══ Records for processing ══

(** [json.loads] only adds objects to the heap, one for each list and
    dict of the tree, and the value it returns stands for the tree in
    every heap that keeps these new objects. *)
Lemma alloc_spec j : forall h v h',
  alloc j h = (v, h') ->
  exists ext, h' = h ++ ext /\ length ext = nodes j /\
    forall h'', agree (length h) (length h') h' h'' ->
                reify (depth j) h'' v = Some j.
Proof.
  induction j as [| | | | |elems IH|items IH] using json_ind'; intros h v h' A;
    try (simpl in A; inversion A; subst; exists []; rewrite app_nil_r;
         repeat split; auto; fail).
  - rewrite alloc_JArr in A. destruct (alloc_list elems h) as [vs h1] eqn:Al.
    inversion A; subst. clear A.
    destruct (alloc_list_spec elems IH _ _ _ Al) as (e & -> & L & R).
    exists (e ++ [OList vs]). rewrite app_assoc. split; [reflexivity|].
    split; [rewrite length_app; simpl; lia|].
    intros h'' Hag. cbn [depth reify]. rewrite Hag.
    2:{ rewrite !length_app. simpl. lia. }
    rewrite list_lookup_middle by reflexivity.
    assert (E : mapM (reify (foldr (fun x m => Nat.max (depth x) m) 0%nat elems) h'') vs
                = Some elems).
    { apply mapM_Some, R.
      - intros l Hl. rewrite Hag.
        + apply lookup_app_l. lia.
        + rewrite !length_app in *. simpl. lia.
      - intros x Hx. now apply (foldr_max_le depth). }
    now rewrite E.
  - rewrite alloc_JObj in A. destruct (alloc_items items h) as [vs h1] eqn:Al.
    inversion A; subst. clear A.
    destruct (alloc_items_spec items IH _ _ _ Al) as (e & -> & L & R).
    exists (e ++ [ODict vs]). rewrite app_assoc. split; [reflexivity|].
    split; [rewrite length_app; simpl; lia|].
    intros h'' Hag. cbn [depth reify]. rewrite Hag.
    2:{ rewrite !length_app. simpl. lia. }
    rewrite list_lookup_middle by reflexivity.
    assert (E : mapM (fun kv => pair kv.1 <$>
                        reify (foldr (fun kv m => Nat.max (depth kv.2) m) 0%nat items)
                              h'' kv.2) vs
                = Some items).
    { apply mapM_Some, R.
      - intros l Hl. rewrite Hag.
        + apply lookup_app_l. lia.
        + rewrite !length_app in *. simpl. lia.
      - intros x Hx. now apply (foldr_max_le (fun kv => depth kv.2)). }
    now rewrite E.
Qed.

Lemma agree_refl lo hi h : agree lo hi h h.
Proof. intros l _. reflexivity. Qed.

(** The value [json.loads] returns can be dumped again, in the heap it
    leaves and in any heap that keeps the objects of that heap. *)
Lemma alloc_reify j h v h' :
  alloc j h = (v, h') ->
  (length h <= length h')%nat /\
  forall h'' n, (forall l o, h' !! l = Some o -> h'' !! l = Some o) ->
                (nodes j <= n)%nat -> reify n h'' v = Some j.
Proof.
  intros A. destruct (alloc_spec j _ _ _ A) as (e & -> & L & R).
  split; [rewrite length_app; lia|].
  intros h'' n Hag Hn. pose proof (depth_le_nodes j).
  apply (reify_mono_fuel (depth j)); [|lia].
  apply (reify_agree _ (h ++ e)); [|exact Hag].
  apply R, agree_refl.
Qed.

(** ** Reading a parsed message through the heap *)

Lemma mapM_items_get (f : pyval -> option json) its items k :
  mapM (fun kv => pair kv.1 <$> f kv.2) its = Some items ->
  match dict_get k items with
  | Some j => exists x, dict_get k its = Some x /\ f x = Some j
  | None => dict_get k its = None
  end.
Proof.
  intros H. apply mapM_Some in H.
  induction H as [|[k1 x] [k2 j] its items Hxy _ IH]; simpl; [reflexivity|].
  simpl in Hxy. destruct (f x) as [jx|] eqn:E; [|discriminate].
  inversion Hxy; subst. destruct (PyStr.eqb k2 k); [|exact IH].
  exists x. split; [reflexivity|exact E].
Qed.

Lemma reify_obj n h v items :
  reify n h v = Some (JObj items) ->
  exists l its m, v = VRef l /\ n = S m /\ h !! l = Some (ODict its) /\
    mapM (fun kv => pair kv.1 <$> reify m h kv.2) its = Some items.
Proof.
  destruct v; destruct n as [|m]; cbn [reify]; try discriminate.
  destruct (h !! l) as [[elems|its]|] eqn:L; [| |discriminate].
  - destruct (mapM _ elems); discriminate.
  - destruct (mapM _ its) as [js|] eqn:E; [|discriminate].
    intros H. inversion H; subst. exists l, its, m. auto.
Qed.

Lemma reify_scalar n h x j :
  reify n h x = Some j ->
  match j with
  | JNull => x = VNone
  | JBool b => x = VBool b
  | JInt z => x = VInt z
  | JFloat f => x = VFloat f
  | JStr s => x = VStr s
  | JArr _ | JObj _ => exists l, x = VRef l
  end.
Proof.
  destruct x; destruct n; cbn [reify]; intros H; try discriminate;
    try (inversion H; subst; reflexivity).
  destruct (h !! l) as [[elems|its]|]; [| |discriminate].
  - destruct (mapM _ elems); inversion H; subst. eauto.
  - destruct (mapM _ its); inversion H; subst. eauto.
Qed.

(** [v[k]] finds the entry of the tree that [v] stands for. *)
Lemma getitem_tree n st v j k jk :
  reify n (py_heap st) v = Some j -> jget j k = Some jk ->
  exists x, getitem v k st = Ok x st /\ reify n (py_heap st) x = Some jk.
Proof.
  intros R G. destruct j; try discriminate. simpl in G.
  destruct (reify_obj _ _ _ _ R) as (l & its & m & -> & -> & L & E).
  pose proof (mapM_items_get _ _ _ k E) as D. rewrite G in D.
  destruct D as (x & Dx & Rx). exists x. unfold getitem. rewrite L, Dx.
  split; [reflexivity|]. apply (reify_mono_fuel m); [exact Rx|lia].
Qed.

Lemma getitem_missing n st v items k :
  reify n (py_heap st) v = Some (JObj items) -> dict_get k items = None ->
  getitem v k st = Raise (KeyError k) st.
Proof.
  intros R G.
  destruct (reify_obj _ _ _ _ R) as (l & its & m & -> & -> & L & E).
  pose proof (mapM_items_get _ _ _ k E) as D. rewrite G in D.
  unfold getitem. now rewrite L, D.
Qed.

(** [v.get(k, d)] on a tree that is an object. *)
Lemma dict_get_default_tree n st v j k d :
  reify n (py_heap st) v = Some j -> is_object j = true ->
  exists x, dict_get_default v k d st = Ok x st /\
    match jget j k with
    | Some jk => reify n (py_heap st) x = Some jk
    | None => x = d
    end.
Proof.
  intros R O. destruct j; try discriminate. simpl.
  destruct (reify_obj _ _ _ _ R) as (l & its & m & -> & -> & L & E).
  pose proof (mapM_items_get _ _ _ k E) as D.
  unfold dict_get_default. rewrite L.
  destruct (dict_get k items) as [jk|].
  - destruct D as (x & Dx & Rx). exists x. rewrite Dx. split; [reflexivity|].
    apply (reify_mono_fuel m); [exact Rx|lia].
  - exists d. now rewrite D.
Qed.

═══

Task directions.
In full and without changes, repeat the listing.

Task result.
(** [json.loads] only adds objects to the heap, one for each list and
    dict of the tree, and the value it returns stands for the tree in
    every heap that keeps these new objects. *)
Lemma alloc_spec j : forall h v h',
  alloc j h = (v, h') ->
  exists ext, h' = h ++ ext /\ length ext = nodes j /\
    forall h'', agree (length h) (length h') h' h'' ->
                reify (depth j) h'' v = Some j.
Proof.
  induction j as [| | | | |elems IH|items IH] using json_ind'; intros h v h' A;
    try (simpl in A; inversion A; subst; exists []; rewrite app_nil_r;
         repeat split; auto; fail).
  - rewrite alloc_JArr in A. destruct (alloc_list elems h) as [vs h1] eqn:Al.
    inversion A; subst. clear A.
    destruct (alloc_list_spec elems IH _ _ _ Al) as (e & -> & L & R).
    exists (e ++ [OList vs]). rewrite app_assoc. split; [reflexivity|].
    split; [rewrite length_app; simpl; lia|].
    intros h'' Hag. cbn [depth reify]. rewrite Hag.
    2:{ rewrite !length_app. simpl. lia. }
    rewrite list_lookup_middle by reflexivity.
    assert (E : mapM (reify (foldr (fun x m => Nat.max (depth x) m) 0%nat elems) h'') vs
                = Some elems).
    { apply mapM_Some, R.
      - intros l Hl. rewrite Hag.
        + apply lookup_app_l. lia.
        + rewrite !length_app in *. simpl. lia.
      - intros x Hx. now apply (foldr_max_le depth). }
    now rewrite E.
  - rewrite alloc_JObj in A. destruct (alloc_items items h) as [vs h1] eqn:Al.
    inversion A; subst. clear A.
    destruct (alloc_items_spec items IH _ _ _ Al) as (e & -> & L & R).
    exists (e ++ [ODict vs]). rewrite app_assoc. split; [reflexivity|].
    split; [rewrite length_app; simpl; lia|].
    intros h'' Hag. cbn [depth reify]. rewrite Hag.
    2:{ rewrite !length_app. simpl. lia. }
    rewrite list_lookup_middle by reflexivity.
    assert (E : mapM (fun kv => pair kv.1 <$>
                        reify (foldr (fun kv m => Nat.max (depth kv.2) m) 0%nat items)
                              h'' kv.2) vs
                = Some items).
    { apply mapM_Some, R.
      - intros l Hl. rewrite Hag.
        + apply lookup_app_l. lia.
        + rewrite !length_app in *. simpl. lia.
      - intros x Hx. now apply (foldr_max_le (fun kv => depth kv.2)). }
    now rewrite E.
Qed.

Lemma agree_refl lo hi h : agree lo hi h h.
Proof. intros l _. reflexivity. Qed.

(** The value [json.loads] returns can be dumped again, in the heap it
    leaves and in any heap that keeps the objects of that heap. *)
Lemma alloc_reify j h v h' :
  alloc j h = (v, h') ->
  (length h <= length h')%nat /\
  forall h'' n, (forall l o, h' !! l = Some o -> h'' !! l = Some o) ->
                (nodes j <= n)%nat -> reify n h'' v = Some j.
Proof.
  intros A. destruct (alloc_spec j _ _ _ A) as (e & -> & L & R).
  split; [rewrite length_app; lia|].
  intros h'' n Hag Hn. pose proof (depth_le_nodes j).
  apply (reify_mono_fuel (depth j)); [|lia].
  apply (reify_agree _ (h ++ e)); [|exact Hag].
  apply R, agree_refl.
Qed.

(** ** Reading a parsed message through the heap *)

Lemma mapM_items_get (f : pyval -> option json) its items k :
  mapM (fun kv => pair kv.1 <$> f kv.2) its = Some items ->
  match dict_get k items with
  | Some j => exists x, dict_get k its = Some x /\ f x = Some j
  | None => dict_get k its = None
  end.
Proof.
  intros H. apply mapM_Some in H.
  induction H as [|[k1 x] [k2 j] its items Hxy _ IH]; simpl; [reflexivity|].
  simpl in Hxy. destruct (f x) as [jx|] eqn:E; [|discriminate].
  inversion Hxy; subst. destruct (PyStr.eqb k2 k); [|exact IH].
  exists x. split; [reflexivity|exact E].
Qed.

Lemma reify_obj n h v items :
  reify n h v = Some (JObj items) ->
  exists l its m, v = VRef l /\ n = S m /\ h !! l = Some (ODict its) /\
    mapM (fun kv => pair kv.1 <$> reify m h kv.2) its = Some items.
Proof.
  destruct v; destruct n as [|m]; cbn [reify]; try discriminate.
  destruct (h !! l) as [[elems|its]|] eqn:L; [| |discriminate].
  - destruct (mapM _ elems); discriminate.
  - destruct (mapM _ its) as [js|] eqn:E; [|discriminate].
    intros H. inversion H; subst. exists l, its, m. auto.
Qed.

Lemma reify_scalar n h x j :
  reify n h x = Some j ->
  match j with
  | JNull => x = VNone
  | JBool b => x = VBool b
  | JInt z => x = VInt z
  | JFloat f => x = VFloat f
  | JStr s => x = VStr s
  | JArr _ | JObj _ => exists l, x = VRef l
  end.
Proof.
  destruct x; destruct n; cbn [reify]; intros H; try discriminate;
    try (inversion H; subst; reflexivity).
  destruct (h !! l) as [[elems|its]|]; [| |discriminate].
  - destruct (mapM _ elems); inversion H; subst. eauto.
  - destruct (mapM _ its); inversion H; subst. eauto.
Qed.

(** [v[k]] finds the entry of the tree that [v] stands for. *)
Lemma getitem_tree n st v j k jk :
  reify n (py_heap st) v = Some j -> jget j k = Some jk ->
  exists x, getitem v k st = Ok x st /\ reify n (py_heap st) x = Some jk.
Proof.
  intros R G. destruct j; try discriminate. simpl in G.
  destruct (reify_obj _ _ _ _ R) as (l & its & m & -> & -> & L & E).
  pose proof (mapM_items_get _ _ _ k E) as D. rewrite G in D.
  destruct D as (x & Dx & Rx). exists x. unfold getitem. rewrite L, Dx.
  split; [reflexivity|]. apply (reify_mono_fuel m); [exact Rx|lia].
Qed.

Lemma getitem_missing n st v items k :
  reify n (py_heap st) v = Some (JObj items) -> dict_get k items = None ->
  getitem v k st = Raise (KeyError k) st.
Proof.
  intros R G.
  destruct (reify_obj _ _ _ _ R) as (l & its & m & -> & -> & L & E).
  pose proof (mapM_items_get _ _ _ k E) as D. rewrite G in D.
  unfold getitem. now rewrite L, D.
Qed.

(** [v.get(k, d)] on a tree that is an object. *)
Lemma dict_get_default_tree n st v j k d :
  reify n (py_heap st) v = Some j -> is_object j = true ->
  exists x, dict_get_default v k d st = Ok x st /\
    match jget j k with
    | Some jk => reify n (py_heap st) x = Some jk
    | None => x = d
    end.
Proof.
  intros R O. destruct j; try discriminate. simpl.
  destruct (reify_obj _ _ _ _ R) as (l & its & m & -> & -> & L & E).
  pose proof (mapM_items_get _ _ _ k E) as D.
  unfold dict_get_default. rewrite L.
  destruct (dict_get k items) as [jk|].
  - destruct D as (x & Dx & Rx). exists x. rewrite Dx. split; [reflexivity|].
    apply (reify_mono_fuel m); [exact Rx|lia].
  - exists d. now rewrite D.
Qed.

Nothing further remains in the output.